Misgivings are Inevitable

My dad’s transition to the ALF may be happening tomorrow. We’re buying a one-week trial that I intend to turn into a permanent stay if at all possible.

I’m not all that thrilled with the way things are going.

They offered two choices: plain old ALF care and memory care. I want him in plain old ALF care because memory care is not as appealing to new residents. The other patients are in worse shape, and there are doors that keep the patients from wandering around. It would be easier to sell him on the main area, and he would enjoy it more.

I thought the best thing was to put him in the main area at first. Then, if necessary, he could be moved to the memory care unit. They didn’t agree. Evidently, his last stay gave them the idea he might run off, so they want him in memory care from day one.

Memory care covers a wide spectrum of mental states. Some patients are nearly vegetables. My dad is in bad shape, but he can talk and read. He knows who he is. He’s not rolling a wheelchair in circles, repeating the same nonsense syllables over and over. I think he would be fine in the main area for at least a few weeks.

I’m afraid the memory care unit will hit him in the face like a brick. Passing through their special red doors may feel like walking past the sign at the entrance to Dante’s vision of hell: “Abandon all hope, ye who enter here.”

I don’t want him to suffer. On the other hand, I cannot continue caring for him by myself. I can’t exchange my life for his.

I find myself wondering if there is a better place. I suppose I’m grasping at straws. I should think about what I’ve told other people: I have learned that there is no good solution, so I need to be satisfied with the least bad solution available.

He could stay here a bit longer. I could spend $15,000 per month on 24-hour assistants until he finally sank to the point where there was absolutely no choice. Am I wrong to choose not to do it? It’s his money, after all.

I would still have no life, though. I would be policing the assistant every day. I would still have to put him in respite care over and over in order to travel for business, and he would fight. And there would be the extremely unpleasant experience of having employees share a house with us.

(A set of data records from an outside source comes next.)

Lemma round_positive_between (j A B : Z) (q : Q) :
  0 <= j <= 52 -> (0 < q)%Q -> (q < inject_Z (2 ^ (53 - j)))%Q ->
  (inject_Z A <= q * inject_Z (2 ^ j))%Q ->
  (q * inject_Z (2 ^ j) <= inject_Z B)%Q ->
  (inject_Z A <= round_positive q * inject_Z (2 ^ j))%Q /\
  (round_positive q * inject_Z (2 ^ j) <= inject_Z B)%Q.
Proof.
  intros Hj Hpos Hq HA HB.
  destruct (ulp_exponent_small j q Hj Hpos Hq) as [_ He].
  unfold round_positive. set (e := ulp_exponent q) in *.
  set (k := - e - j).
  assert (Hk : 0 <= k) by (unfold k; lia).
  assert (HT : (2 ^ (- e) == inject_Z (2 ^ j) * inject_Z (2 ^ k))%Q).
  { replace (- e) with (j + k) by (unfold k; lia).
    rewrite Qpower_plus by (intros H; discriminate H).
    rewrite !Zpower_Qpower by lia. reflexivity. }
  assert (HE : (2 ^ e == / (inject_Z (2 ^ j) * inject_Z (2 ^ k)))%Q).
  { replace e with (- - e) at 1 by lia. rewrite Qpower_opp, HT. reflexivity. }
  pose proof (pow2_pos j (proj1 Hj)) as HP. pose proof (pow2_pos k Hk) as HR.
  set (P := inject_Z (2 ^ j)) in *. set (R := inject_Z (2 ^ k)) in *.
  set (x := (q * 2 ^ (- e))%Q).
  assert (Hx : (x == q * P * R)%Q).
  { unfold x. rewrite HT. ring. }
  assert (HPR : (0 < P * R)%Q) by (apply Qmult_lt_0_compat; assumption).
  destruct (nearest_even_between (A * 2 ^ k) (B * 2 ^ k) x) as [Hlo Hhi].
  { rewrite inject_Z_mult. fold R. rewrite Hx. nra. }
  { rewrite inject_Z_mult. fold R. rewrite Hx. nra. }
  rewrite Zle_Qle, inject_Z_mult in Hlo. rewrite Zle_Qle, inject_Z_mult in Hhi.
  fold R in Hlo, Hhi. set (M := inject_Z (nearest_even x)) in *.
  assert (HM : (M * 2 ^ e * P == M / R)%Q).
  { rewrite HE. field. split; lra. }
  rewrite HM. split.
  - apply Qle_shift_div_l; [exact HR | exact Hlo].
  - apply Qle_shift_div_r; [exact HR | exact Hhi].
Qed.

Lemma round_binary64_between (j A B : Z) (q : Q) :
  0 <= j <= 52 -> (0 <= q)%Q -> (q < inject_Z (2 ^ (53 - j)))%Q ->
  (inject_Z A <= q * inject_Z (2 ^ j))%Q ->
  (q * inject_Z (2 ^ j) <= inject_Z B)%Q ->
  (inject_Z A <= round_binary64 q * inject_Z (2 ^ j))%Q /\
  (round_binary64 q * inject_Z (2 ^ j) <= inject_Z B)%Q.
Proof.
  intros Hj Hpos Hq HA HB. unfold round_binary64.
  destruct (Qcompare_spec q 0) as [H0 | Hneg | Hgt].
  - rewrite H0 in HA, HB. split; lra.
  - lra.
  - now apply round_positive_between.
Qed.

(** Whole numbers: rounding never leaves an interval between two of them
    (below 2^53 every whole number is a double). *)
Lemma round_binary64_between_integers (A B : Z) (q : Q) :
  (0 <= q)%Q -> (q < inject_Z (2 ^ 53))%Q ->
  (inject_Z A <= q)%Q -> (q <= inject_Z B)%Q ->
  (inject_Z A <= round_binary64 q)%Q /\ (round_binary64 q <= inject_Z B)%Q.
Proof.
  intros Hpos Hq HA HB.
  destruct (round_binary64_between 0 A B q) as [Hlo Hhi];
    try lia; try assumption.
  - change (inject_Z (2 ^ 0)) with 1%Q. lra.
  - change (inject_Z (2 ^ 0)) with 1%Q. lra.
  - change (inject_Z (2 ^ 0)) with 1%Q in Hlo, Hhi. split; lra.
Qed.

End DoubleFacts.

(** ** The retry loop *)

Section RetryFacts.

Import Retry.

The big problem isn’t a lack of money. It’s a lack of relatives to share the burden. Maybe a gigantic sum of money could overcome that, but based on what I’ve seen of the elder-care industry, I doubt it. I think if you spent a hundred thousand dollars per month, hired help would still give you the same problems you get for three thousand. They just don’t care as much as relatives.

It seems I’m stuck with the ALF. There is a nicer one farther away, but it seemed impersonal, and the drive will make visiting him inconvenient.

I want to visit a lot. I hope to go every other day. Since he agreed to try it, I have come to realize his departure gives us an opportunity to have a normal relationship. Right now, he misses me even though he lives downstairs. I come down to clean up messes, drive him to appointments, and be insulted and yelled at, and then I go back upstairs. I don’t spend any more time with him than I have to. Once someone else is doing the dirty work, I’ll be able to sit down and have a normal lunch with him. We’ll be able to have conversations of a sort. Today we went for a short walk, and the sensation of novelty and relief made me realize how abnormal our relationship has become.

If it doesn’t work out, I can always look for another way.

It doesn’t matter that much. He keeps declining. If memory care is overkill right now, the situation will probably be very different in a month or two. If I make a bad choice, it probably will not affect him for long. That which is overkill today may be completely appropriate in March.

This stuff seems very real now. I used to read about the short life expectancy and the severe problems that come with the progression of the disease, and I believed what I read, but it’s different to see it coming to pass. It’s as if a long, hot summer I thought would never end is over and the first frost has come.

This is a nasty illness. It’s better to go from cancer or a heart attack. Where is the closure with dementia? You never settle anything. You battle the disease and the patient, all the way to the end.

This is how it is. It’s not good, but I accept it, and I’m glad I won’t be a full-time caregiver any more. I can’t prevent other people from reaping what they’ve sown. I’ll do my best, and if there is pain involved, I’ll keep on living. I’ve seen misfortune before.

I’ll keep reporting on things as they develop.